Pancho era un niño tan llorón que cuando se levantaba por las mañanas de la cama ya estaba llorando. Nadie entendía de dónde sacaba Pancho fuerzas para llorar tanto, ni de dónde salían tantas lágrimas, porque con todas las que echaba podrían llenarse dos cubos grandes de agua al día.
A algunos niños les hacía tanta gracia que Pacho fuera tan llorón que aprovechaban cualquier cosa para hacerle llorar. Solo tenían que decir “Mira, ahí viene Pancho el llorón” para que el niño arrancara a llorar.
Y llorando se pasaba casi toda la mañana en el colegio. Y buena parte de la tarde, porque Pancho comía en el comedor escolar y luego entrenaba con el equipo de la clase para las competiciones del fin de semana. Aunque entrenar, lo que se dice entrenar, entrenaba poco, porque casi todo el entrenamiento se lo pasaba llorando.
Cuando llegaba a casa a media tarde, Pancho volvía a llorar mientras le contaba a su madre lo mal que le había ido el día. Ni su madre ni su padre sabían qué hacer. Lo habían probado todo, pero nada había dado resultado.
Un día, Pancho se levantó llorando, como todas las mañanas.
-¿Qué te pasa esta mañana, Pancho? -preguntó su padre sin mucho interés-. ¿Has soñado con fantasmas o es que tienes frío? A ver, no, hoy nos toca que la vecina ha hecho mucho ruido al levantarse. No, no, espera, creo que lo que te pasa es que… ¡te duele la barriga! Eso es, dolor de barriga, es lo que toca el primer jueves de mes, que es hoy.
Pero Pancho no contestó.

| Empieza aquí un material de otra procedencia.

(* ===== verification/ConcreteNode.v ===== *)
(** * Concrete instances of the interfaces of a node's services

    Executable stand-ins, with their laws, for the hex text of bytes, the keys of
    linking, the ratchets of [vodozemac], the AEAD, the JSON files of the data
    directory, WebAuthn keys and the texts of errors. *)

From S2P Require Import Prelude Text Crypto Event Store Sync Link Passkey E2ee Seal Persist Access.
From S2P Require Import Concrete ConcreteNet.

(** ** Hexadecimal *)

Definition hex_digit (n : N) : byte := byte_of_N (if (n <? 10)%N then 48 + n else 87 + n).
Definition hex_pair (b : byte) : list byte :=
  [hex_digit (Byte.to_N b / 16); hex_digit (Byte.to_N b mod 16)].
Definition toy_hex_encode (l : list byte) : list byte := l ≫= hex_pair.

Fixpoint toy_hex_decode (l : list byte) : option (list byte) :=
  match l with
  | [] => Some []
  | a :: b :: l =>
    x ← hex_val a; y ← hex_val b; r ← toy_hex_decode l; Some (byte_of_N (16 * x + y) :: r)
  | _ => None
  end.

Lemma toy_hex_pair b l : toy_hex_decode (hex_pair b ++ l) =
  (r ← toy_hex_decode l; Some (b :: r)).
Proof. by destruct b. Qed.

Lemma toy_hex_roundtrip l : toy_hex_decode (toy_hex_encode l) = Some l.
Proof.
  induction l as [|b l IH]; [done|]. unfold toy_hex_encode in *. cbn [mbind list_bind].
  by rewrite toy_hex_pair, IH.
Qed.

Lemma toy_hex_utf8 l t : is_utf8 (toy_hex_encode l ++ t) = is_utf8 t.
Proof.
  induction l as [|b l IH]; [done|]. unfold toy_hex_encode in *. cbn [mbind list_bind].
  rewrite <-app_assoc, <-IH. generalize ((l ≫= hex_pair) ++ t). by destruct b.
Qed.

#[export] Instance toy_hex : Hex := {|
  hex_encode := toy_hex_encode;
  hex_decode l := ok_or (toy_hex_decode l) (text "invalid hex") |}.
#[export] Instance toy_hex_laws : @HexLaws toy_hex.
Proof. split. intros b. cbn. by rewrite toy_hex_roundtrip. Qed.

(** ** Keys *)

#[export] Instance toy_keys : @KeyBytes toy_crypto :=
  @Build_KeyBytes toy_crypto (λ b : bytes32, b) (λ b : bytes32, b).
#[export] Instance toy_keys_laws : @KeyBytesLaws toy_crypto toy_keys.
Proof. by split. Qed.

#[export] Instance DeviceBundle_ser : Ser DeviceBundle.
Proof.
  by refine (iso_ser (λ b, (db_device_id b, db_verifying_key b))
    (λ '(a, b), Some (mkDeviceBundle a b)) _); intros [].
Defined.
#[export] Instance DeviceLinkPayload_ser : Ser DeviceLinkPayload.
Proof.
  by refine (iso_ser (λ b, (lp_new_device b, lp_requested_at_ms b))
    (λ '(a, b), Some (mkDeviceLinkPayload a b)) _); intros [].
Defined.

#[export] Instance toy_link : LinkEnv :=
  {| link_event := toy_event_env; link_keys := toy_keys; link_payload := ser_encode |}.
#[export] Instance toy_link_laws : @LinkEnvLaws toy_link.
Proof.
  split; [exact toy_crypto_laws|exact toy_keys_laws|].
  exact (@codec_inj DeviceLinkPayload ser_encode ser_decode ser_codec).
Qed.

(** ** Ratchets

    An Olm session is a number the ends advance together; a Megolm session is a
    ratchet and the index of its next message. *)

Definition toy_text {A} `{Ser A} (l : list byte) : result (list byte) A :=
  ok_or (ser_decode l) (text "parse").
Lemma toy_text_ser {A} `{Ser A} (a : A) : toy_text (ser a) = Ok a.
Proof.
  unfold toy_text. assert (ser_decode (ser a) = Some a) as -> by exact (ser_codec a). done.
Qed.

Definition toy_pickle {A} `{Ser A} (a : A) (k : bytes32) : list byte := array_bytes k ++ ser a.
Definition toy_unpickle {A} `{Ser A} (l : list byte) (k : bytes32) : result (list byte) A :=
  if decide (take 32 l = array_bytes k) then toy_text (drop 32 l) else Err (text "key").
Lemma toy_pickled {A} `{Ser A} (a : A) k : toy_unpickle (toy_pickle a k) k = Ok a.
Proof.
  unfold toy_unpickle, toy_pickle.
  rewrite take_app_length', drop_app_length' by (by rewrite length_array).
  rewrite decide_True by done. apply toy_text_ser.
Qed.

#[export] Instance toy_voz_types : VodozemacTypes := {|
  Seed := N; Account := N * list N; Curve25519PublicKey := N; OlmSession := N;
  PreKeyMessage := N * list byte; NormalMessage := N * list byte;
  GroupSession := N * N; InboundGroupSession := N * N; SessionKey := N * N;
  MegolmMessage := N * N * list byte |}.

Definition toy_session_decrypt (s : N) (m : @OlmMessage toy_voz_types) :
    result (list byte) (list byte) * N :=
  let '(n, p) := match m with PreKey m => m | Normal m => m end in
  if (n =? s)%N then (Ok p, (s + 1)%N) else (Err (text "order"), s).

Definition toy_inbound_decrypt (i : N * N) (m : N * N * list byte) :
    result (list byte) (list byte) * (N * N) :=
  (if ((m.1.1 =? i.1) && (i.2 <=? m.1.2))%N then Ok m.2 else Err (text "index"), i).

#[export] Instance OlmMessage_ser : Ser (@OlmMessage toy_voz_types).
Proof.
  refine (iso_ser (λ m : @OlmMessage toy_voz_types,
      match m with PreKey m => (true, m) | Normal m => (false, m) end : bool * (N * list byte))
    (λ '(b, m), Some (if b : bool then @PreKey toy_voz_types m else @Normal toy_voz_types m)) _).
  by intros [].
Defined.

#[export] Instance toy_voz : Vodozemac := {|
  voz_types := toy_voz_types;
  account_new s := (s, []);
  generate_one_time_keys a n s := (a.1, ((λ i, (s + N.of_nat i)%N) <$> seq 0 n) ++ a.2);
  one_time_keys a := a.2;
  mark_keys_as_published a := (a.1, []);
  curve25519_key a := a.1;
  curve_to_base64 k := ser k;
  curve_from_base64 l := ser_decode l;
  create_outbound_session a id otk s := Ok s;
  create_inbound_session a id m := (Ok ((m.1 + 1)%N, m.2), a);
  session_encrypt s p seed := (Ok (PreKey (s, p)), (s + 1)%N);
  session_decrypt := toy_session_decrypt;
  olm_message_to_json m := Ok (ser m);
  olm_message_from_json := toy_text;
  group_new s := (s, 0%N);
  group_id g := ser g.1;
  group_index g := g.2;
  group_key g := g;
  group_encrypt g p := ((g.1, g.2, p), (g.1, (g.2 + 1)%N));
  session_key_to_base64 k := ser k;
  session_key_from_base64 := toy_text;
  inbound_new k := k;
  inbound_id i := ser i.1;
  inbound_decrypt := toy_inbound_decrypt;
  megolm_to_base64 m := ser m;
  megolm_from_base64 := toy_text;
  account_pickle := toy_pickle; account_unpickle := toy_unpickle;
  session_pickle := toy_pickle; session_unpickle := toy_unpickle;
  group_pickle := toy_pickle; group_unpickle := toy_unpickle;
  inbound_pickle := toy_pickle; inbound_unpickle := toy_unpickle;
|}.

#[export] Instance toy_voz_laws : @VodozemacLaws toy_voz.
Proof.
  refine {| Ratchet := N; group_ratchet := fst : @GroupSession toy_voz_types → N;
    inbound_ratchet := fst : @InboundGroupSession toy_voz_types → N;
    inbound_first := snd : @InboundGroupSession toy_voz_types → N |};
    cbn -[toy_text ser]; try (intros; apply toy_pickled); try (intros; apply toy_text_ser); try done.
  intros [r f] [r' n] p; cbn -[N.eqb N.leb]. intros -> Hf _.
  by rewrite N.eqb_refl, (proj2 (N.leb_le _ _)).
Defined.

#[export] Instance toy_olm_laws : @OlmLaws toy_voz.
Proof.
  refine (@Build_OlmLaws toy_voz (λ s s', s = s') _ _).
  - intros s s' p seed m -> [= <-]. cbn. by rewrite N.eqb_refl.
  - intros m j Hj. change (@Ok (list byte) _ (ser m) = Ok j) in Hj.
    assert (ser m = j) as <- by (revert Hj; generalize (ser m); congruence). apply toy_text_ser.
Defined.

#[export] Instance toy_olm_start : @OlmStartLaws toy_voz toy_olm_laws.
Proof.
  split.
  - intros k. apply ser_codec.
  - done.
  - intros a b otk s seed p seed' m _ [= <-] Hm.
    assert (m = @PreKey toy_voz_types (seed, p)) as -> by by injection Hm.
    exists (seed, p), (seed + 1)%N. by split_and!.
Qed.

(** ** Seals *)

Definition toy_tag (k : bytes32) (n : array 12) (p : list byte) : list byte :=
  take 16 (array_bytes (toy_hash (array_bytes k ++ array_bytes n ++ p))).

#[export] Instance toy_aead : Aead := {|
  aead_encrypt k n p := Some (p ++ toy_tag k n p);
  aead_decrypt k n c :=
    let p := take (length c - 16) c in
    if decide (c = p ++ toy_tag k n p) then Some p else None |}.
#[export] Instance toy_aead_laws : @AeadLaws toy_aead.
Proof.
  assert (∀ k n p, length (toy_tag k n p) = 16) as Ht.
  { intros. unfold toy_tag. by rewrite length_take, length_array. }
  split; cbn -[toy_tag]; intros k n p c [= <-]; rewrite length_app, Ht; [|done].
  rewrite Nat.add_sub, take_app_length. by rewrite decide_True.
Qed.

#[export] Instance OlmCiphertext_ser : Ser OlmCiphertext.
Proof.
  by refine (iso_ser (λ c, (oc_sender_device c, oc_recipient_device c, oc_message_json c))
    (λ '(a, b, c), Some (mkOlmCiphertext a b c)) _); intros [].
Defined.
#[export] Instance RelayOlmWire_ser : Ser RelayOlmWire.
Proof.
  by refine (iso_ser (λ w, (rw_v w, rw_sender_curve25519_b64 w, rw_olm w))
    (λ '(a, b, c), Some (mkRelayOlmWire a b c)) _); intros [].
Defined.

#[export] Instance toy_seal : SealEnv := {|
  seal_crypto := toy_crypto; seal_aead := toy_aead; seal_voz := toy_voz; seal_hex := toy_hex;
  seal_wire_encode := ser_encode; seal_wire_decode := toy_text; e2ee_serde_text := [] |}.
#[export] Instance toy_seal_laws : @SealEnvLaws toy_seal.
Proof. split; [exact toy_aead_laws|]. intros w. apply toy_text_ser. Qed.

(** ** Files: the hexadecimal text of the codec *)

Definition toy_from_str {A} `{Ser A} (l : list byte) : option A :=
  let l := match list.last l with Some x0a => take (length l - 1) l | _ => l end in
  b ← toy_hex_decode l; ser_decode b.

Definition toy_file {A} `{Ser A} : JsonFile A :=
  {| to_vec_pretty a := toy_hex_encode (ser a); from_str := toy_from_str |}.

Lemma toy_hex_last l : list.last (toy_hex_encode l) ≠ Some x0a.
Proof.
  destruct l as [|b l _] using rev_ind; [done|].
  unfold toy_hex_encode. rewrite bind_app, last_app. by destruct b.
Qed.

Lemma toy_file_laws {A} `{Ser A} : @JsonFileLaws A toy_file.
Proof.
  assert (∀ a : A, (b ← toy_hex_decode (toy_hex_encode (ser a)); ser_decode b) = Some a) as Hr.
  { intros a. rewrite toy_hex_roundtrip. exact (ser_codec a). }
  split; cbn; intros a.
  - unfold toy_from_str. pose proof (toy_hex_last (ser a)).
    destruct (list.last _) as [[]|]; try exact (Hr a); done.
  - unfold toy_from_str. rewrite last_snoc, length_app. cbn [length].
    rewrite Nat.add_sub, take_app_length. exact (Hr a).
  - rewrite <-(app_nil_r (toy_hex_encode (ser a))) at 1. by rewrite !toy_hex_utf8.
Qed.

#[export] Instance ClaimDisk_ser : Ser ClaimDisk.
Proof.
  by refine (iso_ser
    (λ c, (cd_claimed c, cd_display_name c, cd_recovery_hash c, cd_claimed_at_ms c))
    (λ '(a, b, c, d), Some (mkClaimDisk a b c d)) _); intros [].
Defined.
#[export] Instance NodeMetaDisk_ser : Ser NodeMetaDisk.
Proof. by refine (iso_ser nm_ts_counter (λ n, Some (mkNodeMetaDisk n)) _); intros []. Defined.
#[export] Instance OlmSessionDurable_ser : Ser OlmSessionDurable.
Proof.
  by refine (iso_ser (λ d, (od_peer_device d, od_pickle_b64 d))
    (λ '(a, b), Some (mkOlmSessionDurable a b)) _); intros [].
Defined.
#[export] Instance MegolmOutboundDurable_ser : Ser MegolmOutboundDurable.
Proof.
  by refine (iso_ser (λ d, (mo_room_id d, mo_session_id d, mo_pickle_b64 d))
    (λ '(a, b, c), Some (mkMegolmOutboundDurable a b c)) _); intros [].
Defined.
#[export] Instance MegolmInboundDurable_ser : Ser MegolmInboundDurable.
Proof.
  by refine (iso_ser (λ d, (mi_session_id d, mi_pickle_b64 d))
    (λ '(a, b), Some (mkMegolmInboundDurable a b)) _); intros [].
Defined.
#[export] Instance E2eeDurablePackage_ser : Ser E2eeDurablePackage.
Proof.
  by refine (iso_ser (λ p, (dp_v p, dp_device_id p, dp_account_b64 p, dp_olm p, dp_outbound p,
      dp_inbound p))
    (λ '(a, b, c, d, e, f), Some (mkE2eeDurablePackage a b c d e f)) _); intros [].
Defined.

#[export] Instance toy_persist : PersistEnv := {|
  persist_link := toy_link; persist_seal := toy_seal; persist_iter := toy_iter;
  claim_json := toy_file; meta_json := toy_file; e2ee_json := toy_file |}.
#[export] Instance toy_persist_laws : @PersistEnvLaws toy_persist.
Proof.
  refine {| persist_key_laws := toy_keys_laws; persist_voz_laws := toy_voz_laws;
    persist_hex_laws := toy_hex_laws |}; exact toy_file_laws.
Defined.

#[export] Instance toy_access : AccessEnv := {|
  access_persist := toy_persist; to_uppercase := to_ascii_uppercase;
  io_error_text e := text "failed"; json_error_text := text "bad json" |}.

(** ** WebAuthn *)

#[export] Instance ClientData_ser : Ser ClientData.
Proof.
  by refine (iso_ser (λ c, (cd_type c, cd_challenge c, cd_origin c))
    (λ '(a, b, c), Some (mkClientData a b c)) _); intros [].
Defined.

#[export] Instance toy_passkey : PasskeyEnv := {|
  sha256 l := array_bytes (toy_hash l);
  P256Key := list byte;
  P256Signature := list byte;
  p256_from_der := Ok;
  sig_from_der := Ok;
  sig_from_slice := Ok;
  p256_verify k m s :=
    if decide (s = array_bytes (toy_hash (k ++ m))) then Ok tt else Err (text "signature");
  client_data_from_slice := toy_text |}.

Siguió llorando mientras se retorcía en el suelo llevándose las manos a la barriga.
Como sus padres estaban tan acostumbrados a sus numeritos y sus llantos no le dieron mayor importancia y llevaron a Pacho al colegio, como un día más.
Cuando Pancho entró por la puerta, llorando como nunca, todos los niños empezaron a reírse, retorciéndose como hacía Pancho, pero retorciéndose de la risa.
-Hola, niños -saludó la maestra-. Vaya, Pancho, sí que has empezado hoy pronto con tus lloriqueos. Será mejor que salgas un poco al pasillo hasta que se te pase.
Pancho se levantó para salir, pero se mareó y se cayó al suelo.
La maestra corrió a ayudarle. Al tocarle notó que tenía mucha fiebre y que su tripa estaba dura como una tabla.
-Hay que llamar a emergencias -dijo la maestra.
L
a ambulancia llegó enseguida.
-Esto parece una apendicitis -dijo el médico de emergencias-. Hay que llevar a este niño rápidamente al hospital.
Efectivamente, Pancho tenía apendicitis y tuvieron que operarlo de urgencia. Cuando despertó de la anestesia allí estaban sus padres.
-¿Qué tal estás, hijo? -preguntó su madre.
-Con ganas de llorar, pero casi que me las aguanto -dijo el niño-. La próxima vez que me oigáis llorar será por algo serio.
-Parece que tú solo te has dado cuenta que no se puede llorar por todo, porque si pasa algo de verdad nadie te va a hacer caso -dijo papá.
-Ya lo he visto, y eso que me lo habíais avisado muchas veces -dijo Pancho.
Desde ese día Pancho no volvió a llorar por tonterías, por mucho que le provocaran. Parece que aprendió la lección.